YOUR TASK:
Could you output only the lines from the one containing "intros log. split;" through the last line of the data, both included?

EXTRACTED INFORMATION:
********
(* ================================================================= *)
(** ** The demo mode *)

(** C6, as the code has it.  With [DEMO_MODE] set to [true],
    [FETCH_ALL_POOLS] of [src/plugin.ts] makes no request, whatever its
    callback does, and settles on the demo dataset: it returns it when
    its callback returns, and a failure with the error of the call when
    it has no callback or the callback throws.  [LIST_POOLS] of
    [plugin-hedera-dex] does not read the flag: it does what it does
    without it, and on a network it has addresses for, with the flag set
    to [true], it makes the request for the logs of the factory, whatever
    the mirror node replies. *)
Theorem demo_mode_makes_no_request :
  (forall (runtime : Settings) (callback : Callback) (w : World)
          (tr : list string),
      demo_mode_on runtime = true ->
      AgentPlugin.fetchAllPoolsAction runtime callback w tr
      = (Ok match callback with
            | CallbackReturns =>
                Succeeded "Successfully fetched 1 pools from SaucerSwap" 1
                  AgentPlugin.mockPoolsData "Demo Mode (Mock Data)"
            | NoCallback =>
                Failed ("Failed to fetch pools from SaucerSwap: "
                          ++ "callback is not a function")
                  "FETCH_POOLS_FAILED" "callback is not a function"
            | CallbackThrows e =>
                Failed ("Failed to fetch pools from SaucerSwap: " ++ e)
                  "FETCH_POOLS_FAILED" e
            end, tr))
  /\ (forall (v : option string) (runtime : Settings) (callback : Callback)
             (w : World) (tr : list string),
         DexPlugin.listPoolsAction (with_demo_mode v runtime) callback w tr
         = DexPlugin.listPoolsAction runtime callback w tr)
  /\ (forall (runtime : Settings) (callback : Callback)
             (factoryContract defaultUrl : string) (w : World)
             (tr : list string),
         DexPlugin.CONTRACT_ADDRESSES (network_of runtime)
         = Some (factoryContract, defaultUrl) ->
         exists lookups,
           snd (DexPlugin.listPoolsAction
                  (with_demo_mode (Some "true") runtime) callback w tr)
           = (tr ++ dex_logs_url
                      (str_or (HEDERA_MIRROR_NODE_URL runtime) defaultUrl)
                      factoryContract :: lookups)%list).
Proof.
  split; [|split].
  - intros runtime callback w tr Hd.
    rewrite (agent_demo_mode runtime callback w tr Hd).
    now destruct callback.
  - intros. now rewrite dex_ignores_demo_mode.
  - intros runtime callback factory default w tr C.
    rewrite dex_ignores_demo_mode, listPoolsAction_run. cbv zeta.
    destruct (decoded_pools_requests_supported w runtime factory default tr C)
      as (r & rest & E & lookups & -> & _).
    exists lookups. rewrite E.
    destruct r as [[url allPools]|e]; [|reflexivity].
    destruct (List.length allPools =? 0)%nat; [reflexivity|].
    now destruct callback.
Qed.

Lemma demo_mode_makes_no_request_witness :
  demo_mode_on Sample.testnet_demo = true
  /\ AgentPlugin.fetchAllPoolsAction Sample.testnet_demo CallbackReturns
       Sample.down []
     = (Ok (Succeeded "Successfully fetched 1 pools from SaucerSwap" 1
              AgentPlugin.mockPoolsData "Demo Mode (Mock Data)"), [])
  /\ AgentPlugin.fetchAllPoolsAction Sample.testnet_demo NoCallback
       Sample.down []
     = (Ok (Failed ("Failed to fetch pools from SaucerSwap: "
                      ++ "callback is not a function")
              "FETCH_POOLS_FAILED" "callback is not a function"), [])
  /\ (DexPlugin.CONTRACT_ADDRESSES (network_of Sample.testnet)
      = Some ("0.0.1197038", "https://testnet.mirrornode.hedera.com")
      /\ exists lookups,
          snd (DexPlugin.listPoolsAction
                 (with_demo_mode (Some "true") Sample.testnet)
                 CallbackReturns Sample.down [])
          = ([] ++ dex_logs_url
                     (str_or (HEDERA_MIRROR_NODE_URL Sample.testnet)
                        "https://testnet.mirrornode.hedera.com")
                     "0.0.1197038" :: lookups)%list).
Proof.
  destruct demo_mode_makes_no_request as (A & _ & D).
  split; [reflexivity|]. split; [|split].
  - exact (A Sample.testnet_demo CallbackReturns Sample.down [] eq_refl).
  - exact (A Sample.testnet_demo NoCallback Sample.down [] eq_refl).
  - split; [reflexivity|].
    exact (D Sample.testnet CallbackReturns "0.0.1197038"
             "https://testnet.mirrornode.hedera.com" Sample.down [] eq_refl).
Defined.

(** C6 as stated fails for [LIST_POOLS] of [plugin-hedera-dex]: with
    [DEMO_MODE] set to [true] it still asks the mirror node, three times
    for a batch of one pool, and returns the decoded pool, not the demo
    dataset. *)
Lemma dex_list_pools_has_no_demo_mode :
  let log := creation_log Sample.topic_1234 Sample.topic_5678
               Sample.topic_fee_3000 [] (Some Sample.event_data) in
  DEMO_MODE Sample.testnet_demo = Some "true"
  /\ snd (DexPlugin.listPoolsAction Sample.testnet_demo CallbackReturns
            (Sample.mirror [log]) [])
     = ["https://testnet.mirrornode.hedera.com/api/v1/contracts/0.0.1197038/results/logs?limit=100";
        "https://testnet.mirrornode.hedera.com/api/v1/tokens/0.0.4660";
        "https://testnet.mirrornode.hedera.com/api/v1/tokens/0.0.22136"]
  /\ exists p,
      result_pools
        (fst (DexPlugin.listPoolsAction Sample.testnet_demo CallbackReturns
                (Sample.mirror [log]) []))
      = Some [p]
      /\ Pool.contractId p = "0.0.1026796"
      /\ [p] <> AgentPlugin.mockPoolsData.
Proof.
  intros log. split; [reflexivity|]. split; [vm_compute; reflexivity|].
  eexists. split; [vm_compute; reflexivity|]. split; [reflexivity|].
  discriminate.
Qed.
********
EXERCISE RESULT:
  intros log. split; [reflexivity|]. split; [vm_compute; reflexivity|].
  eexists. split; [vm_compute; reflexivity|]. split; [reflexivity|].
  discriminate.
Qed.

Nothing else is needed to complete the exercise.